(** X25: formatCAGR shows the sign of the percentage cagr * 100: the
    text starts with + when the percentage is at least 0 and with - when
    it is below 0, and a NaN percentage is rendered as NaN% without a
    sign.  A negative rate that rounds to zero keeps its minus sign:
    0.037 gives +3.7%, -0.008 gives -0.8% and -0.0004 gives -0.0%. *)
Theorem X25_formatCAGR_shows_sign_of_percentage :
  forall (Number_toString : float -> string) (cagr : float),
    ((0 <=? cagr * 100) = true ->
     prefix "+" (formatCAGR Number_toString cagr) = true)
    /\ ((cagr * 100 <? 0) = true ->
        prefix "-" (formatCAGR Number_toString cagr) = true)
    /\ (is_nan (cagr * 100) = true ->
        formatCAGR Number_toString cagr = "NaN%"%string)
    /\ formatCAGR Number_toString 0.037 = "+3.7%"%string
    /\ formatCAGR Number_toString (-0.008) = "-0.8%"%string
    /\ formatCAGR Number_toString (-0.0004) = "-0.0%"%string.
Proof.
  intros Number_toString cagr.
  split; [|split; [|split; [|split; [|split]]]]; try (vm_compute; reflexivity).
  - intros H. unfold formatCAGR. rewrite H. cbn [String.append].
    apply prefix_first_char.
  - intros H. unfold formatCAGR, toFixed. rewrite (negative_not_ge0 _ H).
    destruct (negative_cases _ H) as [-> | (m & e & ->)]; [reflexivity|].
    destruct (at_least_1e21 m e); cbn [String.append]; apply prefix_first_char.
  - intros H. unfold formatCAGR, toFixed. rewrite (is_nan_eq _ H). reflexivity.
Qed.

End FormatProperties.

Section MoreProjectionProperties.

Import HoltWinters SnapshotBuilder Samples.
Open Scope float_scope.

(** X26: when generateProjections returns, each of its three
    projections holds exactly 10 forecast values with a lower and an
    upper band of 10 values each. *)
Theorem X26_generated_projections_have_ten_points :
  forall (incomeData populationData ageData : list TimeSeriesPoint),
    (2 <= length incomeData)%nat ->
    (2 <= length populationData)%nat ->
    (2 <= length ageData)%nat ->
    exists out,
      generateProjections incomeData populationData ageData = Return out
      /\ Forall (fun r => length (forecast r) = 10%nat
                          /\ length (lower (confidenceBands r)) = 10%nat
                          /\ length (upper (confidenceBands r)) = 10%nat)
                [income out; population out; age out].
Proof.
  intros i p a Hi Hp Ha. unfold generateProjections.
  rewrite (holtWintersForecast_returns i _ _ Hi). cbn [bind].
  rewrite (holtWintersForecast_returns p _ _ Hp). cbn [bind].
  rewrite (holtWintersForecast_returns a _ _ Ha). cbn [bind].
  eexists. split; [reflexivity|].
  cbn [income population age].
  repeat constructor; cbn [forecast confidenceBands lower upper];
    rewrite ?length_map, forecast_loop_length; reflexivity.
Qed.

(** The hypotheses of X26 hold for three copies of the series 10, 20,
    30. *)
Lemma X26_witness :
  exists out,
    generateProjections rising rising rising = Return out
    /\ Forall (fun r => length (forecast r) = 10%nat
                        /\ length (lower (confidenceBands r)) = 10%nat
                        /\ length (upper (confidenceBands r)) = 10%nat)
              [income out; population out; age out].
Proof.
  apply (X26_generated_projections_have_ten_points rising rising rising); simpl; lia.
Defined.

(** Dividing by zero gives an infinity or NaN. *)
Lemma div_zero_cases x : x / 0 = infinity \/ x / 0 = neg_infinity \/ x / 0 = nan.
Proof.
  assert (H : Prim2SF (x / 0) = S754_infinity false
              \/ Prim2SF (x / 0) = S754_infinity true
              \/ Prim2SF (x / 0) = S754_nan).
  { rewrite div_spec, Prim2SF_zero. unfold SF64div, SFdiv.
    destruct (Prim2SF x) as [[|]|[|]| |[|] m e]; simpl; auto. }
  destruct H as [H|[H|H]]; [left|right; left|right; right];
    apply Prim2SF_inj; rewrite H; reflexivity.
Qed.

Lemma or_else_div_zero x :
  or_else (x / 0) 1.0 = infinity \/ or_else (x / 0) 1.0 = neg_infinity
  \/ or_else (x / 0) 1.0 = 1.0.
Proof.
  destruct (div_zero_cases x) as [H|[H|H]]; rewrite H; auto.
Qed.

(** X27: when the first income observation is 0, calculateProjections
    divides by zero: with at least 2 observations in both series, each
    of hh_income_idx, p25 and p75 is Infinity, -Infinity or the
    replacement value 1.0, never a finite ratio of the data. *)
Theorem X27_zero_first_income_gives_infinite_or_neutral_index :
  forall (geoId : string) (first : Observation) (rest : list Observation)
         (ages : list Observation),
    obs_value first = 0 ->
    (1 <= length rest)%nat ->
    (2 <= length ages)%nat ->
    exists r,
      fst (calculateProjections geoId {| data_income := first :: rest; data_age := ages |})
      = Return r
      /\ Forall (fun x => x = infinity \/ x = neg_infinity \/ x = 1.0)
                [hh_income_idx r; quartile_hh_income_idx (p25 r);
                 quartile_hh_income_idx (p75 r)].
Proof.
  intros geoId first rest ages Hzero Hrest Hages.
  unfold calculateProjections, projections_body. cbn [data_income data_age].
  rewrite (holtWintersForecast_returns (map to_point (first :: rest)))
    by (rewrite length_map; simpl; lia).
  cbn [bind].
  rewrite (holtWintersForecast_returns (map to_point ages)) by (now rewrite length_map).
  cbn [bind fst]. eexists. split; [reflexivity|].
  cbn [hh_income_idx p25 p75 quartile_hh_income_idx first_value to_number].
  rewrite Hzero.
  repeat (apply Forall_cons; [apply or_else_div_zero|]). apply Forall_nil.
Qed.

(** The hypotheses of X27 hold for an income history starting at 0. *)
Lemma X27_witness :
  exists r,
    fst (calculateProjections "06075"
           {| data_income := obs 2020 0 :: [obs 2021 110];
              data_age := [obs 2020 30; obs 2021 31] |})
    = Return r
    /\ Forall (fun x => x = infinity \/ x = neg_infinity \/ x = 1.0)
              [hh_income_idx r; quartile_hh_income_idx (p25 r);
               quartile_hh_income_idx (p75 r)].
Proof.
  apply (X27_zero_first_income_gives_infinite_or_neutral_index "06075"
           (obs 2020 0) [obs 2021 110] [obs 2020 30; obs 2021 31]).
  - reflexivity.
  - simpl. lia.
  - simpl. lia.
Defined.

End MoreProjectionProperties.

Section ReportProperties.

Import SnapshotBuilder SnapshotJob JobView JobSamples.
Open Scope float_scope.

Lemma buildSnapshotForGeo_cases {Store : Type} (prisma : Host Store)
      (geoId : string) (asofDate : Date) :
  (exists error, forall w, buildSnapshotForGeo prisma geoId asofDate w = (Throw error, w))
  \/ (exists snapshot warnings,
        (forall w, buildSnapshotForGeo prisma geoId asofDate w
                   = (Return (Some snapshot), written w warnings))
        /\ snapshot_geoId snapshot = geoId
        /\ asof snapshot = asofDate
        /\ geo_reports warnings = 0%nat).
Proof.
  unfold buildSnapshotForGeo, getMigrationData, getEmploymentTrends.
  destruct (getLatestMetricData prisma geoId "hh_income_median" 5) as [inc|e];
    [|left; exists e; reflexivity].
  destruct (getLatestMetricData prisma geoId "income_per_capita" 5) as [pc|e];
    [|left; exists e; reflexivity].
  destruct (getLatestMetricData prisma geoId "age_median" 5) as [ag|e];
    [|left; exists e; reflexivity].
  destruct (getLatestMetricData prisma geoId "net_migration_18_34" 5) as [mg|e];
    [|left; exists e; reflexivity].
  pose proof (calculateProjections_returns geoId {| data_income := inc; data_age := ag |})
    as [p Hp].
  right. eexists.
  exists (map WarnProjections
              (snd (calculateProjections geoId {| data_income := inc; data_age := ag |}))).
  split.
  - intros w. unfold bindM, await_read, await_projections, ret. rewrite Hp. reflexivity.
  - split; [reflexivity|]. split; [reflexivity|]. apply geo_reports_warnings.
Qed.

##############################

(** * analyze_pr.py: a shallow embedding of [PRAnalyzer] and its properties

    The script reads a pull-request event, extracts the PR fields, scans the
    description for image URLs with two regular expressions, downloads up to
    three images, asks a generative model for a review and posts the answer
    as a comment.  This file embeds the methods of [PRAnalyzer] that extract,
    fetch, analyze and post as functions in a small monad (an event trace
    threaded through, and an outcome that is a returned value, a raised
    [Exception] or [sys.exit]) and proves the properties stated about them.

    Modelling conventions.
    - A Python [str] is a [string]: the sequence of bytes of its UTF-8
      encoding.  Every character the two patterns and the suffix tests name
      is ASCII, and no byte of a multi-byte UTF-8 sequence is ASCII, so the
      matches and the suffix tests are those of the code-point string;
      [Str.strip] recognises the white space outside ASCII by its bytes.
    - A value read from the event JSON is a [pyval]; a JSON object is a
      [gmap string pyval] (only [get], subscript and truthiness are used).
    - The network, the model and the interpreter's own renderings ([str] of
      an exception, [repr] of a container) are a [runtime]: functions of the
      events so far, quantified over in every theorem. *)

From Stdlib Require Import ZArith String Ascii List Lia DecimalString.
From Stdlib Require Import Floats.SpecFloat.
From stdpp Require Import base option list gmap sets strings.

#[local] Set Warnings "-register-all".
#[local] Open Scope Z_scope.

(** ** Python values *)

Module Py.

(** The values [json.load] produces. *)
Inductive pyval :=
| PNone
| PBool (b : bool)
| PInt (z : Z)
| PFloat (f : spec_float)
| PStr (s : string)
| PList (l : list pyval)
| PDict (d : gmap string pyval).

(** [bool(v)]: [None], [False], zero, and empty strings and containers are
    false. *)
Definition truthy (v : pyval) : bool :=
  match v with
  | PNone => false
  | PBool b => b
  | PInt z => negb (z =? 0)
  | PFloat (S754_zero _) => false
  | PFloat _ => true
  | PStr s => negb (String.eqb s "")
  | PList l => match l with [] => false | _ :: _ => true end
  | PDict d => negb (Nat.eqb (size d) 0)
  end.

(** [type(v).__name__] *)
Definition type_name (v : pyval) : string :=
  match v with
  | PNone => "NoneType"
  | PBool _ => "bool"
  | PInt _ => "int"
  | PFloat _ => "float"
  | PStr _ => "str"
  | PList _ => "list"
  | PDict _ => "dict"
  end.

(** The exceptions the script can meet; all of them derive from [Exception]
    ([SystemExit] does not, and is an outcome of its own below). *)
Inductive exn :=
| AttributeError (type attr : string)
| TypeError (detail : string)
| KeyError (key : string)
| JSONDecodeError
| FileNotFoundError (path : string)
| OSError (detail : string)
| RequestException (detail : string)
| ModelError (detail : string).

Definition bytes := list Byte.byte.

##############################

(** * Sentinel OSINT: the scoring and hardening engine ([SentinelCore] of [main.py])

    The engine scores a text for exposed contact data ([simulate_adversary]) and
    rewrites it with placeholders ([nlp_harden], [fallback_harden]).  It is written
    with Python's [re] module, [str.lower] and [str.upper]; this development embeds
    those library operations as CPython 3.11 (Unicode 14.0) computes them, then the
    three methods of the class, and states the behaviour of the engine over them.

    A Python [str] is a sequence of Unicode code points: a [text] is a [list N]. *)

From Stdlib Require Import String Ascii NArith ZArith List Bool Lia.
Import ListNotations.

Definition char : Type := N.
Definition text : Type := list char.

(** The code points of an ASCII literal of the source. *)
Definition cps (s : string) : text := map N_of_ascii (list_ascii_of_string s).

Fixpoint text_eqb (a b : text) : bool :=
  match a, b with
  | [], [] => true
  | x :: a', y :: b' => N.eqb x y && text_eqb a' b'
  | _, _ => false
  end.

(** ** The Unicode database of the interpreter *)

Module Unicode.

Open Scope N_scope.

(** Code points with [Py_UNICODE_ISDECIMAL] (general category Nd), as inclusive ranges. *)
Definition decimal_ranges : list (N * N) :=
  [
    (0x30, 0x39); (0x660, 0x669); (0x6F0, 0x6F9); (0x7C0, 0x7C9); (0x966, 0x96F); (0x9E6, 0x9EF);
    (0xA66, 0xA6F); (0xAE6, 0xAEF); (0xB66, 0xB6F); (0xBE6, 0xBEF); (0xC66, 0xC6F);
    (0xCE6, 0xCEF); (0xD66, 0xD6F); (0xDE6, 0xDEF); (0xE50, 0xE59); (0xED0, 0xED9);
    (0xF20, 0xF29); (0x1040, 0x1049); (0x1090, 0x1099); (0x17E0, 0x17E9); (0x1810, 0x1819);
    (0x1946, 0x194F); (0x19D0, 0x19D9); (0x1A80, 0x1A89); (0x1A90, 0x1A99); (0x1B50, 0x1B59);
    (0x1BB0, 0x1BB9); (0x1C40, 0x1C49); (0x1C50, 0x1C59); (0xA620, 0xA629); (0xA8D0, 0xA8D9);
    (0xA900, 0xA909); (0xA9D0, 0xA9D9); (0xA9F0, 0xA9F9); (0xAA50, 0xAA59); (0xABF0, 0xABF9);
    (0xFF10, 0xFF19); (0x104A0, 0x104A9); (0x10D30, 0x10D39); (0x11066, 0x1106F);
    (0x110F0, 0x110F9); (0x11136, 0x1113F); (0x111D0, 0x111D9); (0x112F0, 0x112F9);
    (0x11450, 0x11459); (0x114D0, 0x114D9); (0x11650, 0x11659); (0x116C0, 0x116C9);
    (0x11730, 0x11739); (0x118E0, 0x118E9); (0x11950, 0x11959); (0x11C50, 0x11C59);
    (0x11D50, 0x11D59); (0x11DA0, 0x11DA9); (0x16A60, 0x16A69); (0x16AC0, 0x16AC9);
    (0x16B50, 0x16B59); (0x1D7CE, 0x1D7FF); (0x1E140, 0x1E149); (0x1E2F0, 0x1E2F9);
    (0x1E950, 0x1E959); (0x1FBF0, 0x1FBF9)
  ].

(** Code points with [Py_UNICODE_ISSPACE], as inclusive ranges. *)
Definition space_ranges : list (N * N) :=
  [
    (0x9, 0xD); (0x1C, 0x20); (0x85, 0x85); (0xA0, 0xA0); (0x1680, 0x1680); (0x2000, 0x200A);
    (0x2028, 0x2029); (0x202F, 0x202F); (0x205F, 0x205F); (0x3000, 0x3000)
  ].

##############################

TASK
Among the entries above, locate the lines containing "Section ReportProperties." and "(exists error, forall", and transcribe exactly those two lines and all lines between.

SOLUTION TO THE PROBLEM
Section ReportProperties.

Import SnapshotBuilder SnapshotJob JobView JobSamples.
Open Scope float_scope.

Lemma buildSnapshotForGeo_cases {Store : Type} (prisma : Host Store)
      (geoId : string) (asofDate : Date) :
  (exists error, forall w, buildSnapshotForGeo prisma geoId asofDate w = (Throw error, w))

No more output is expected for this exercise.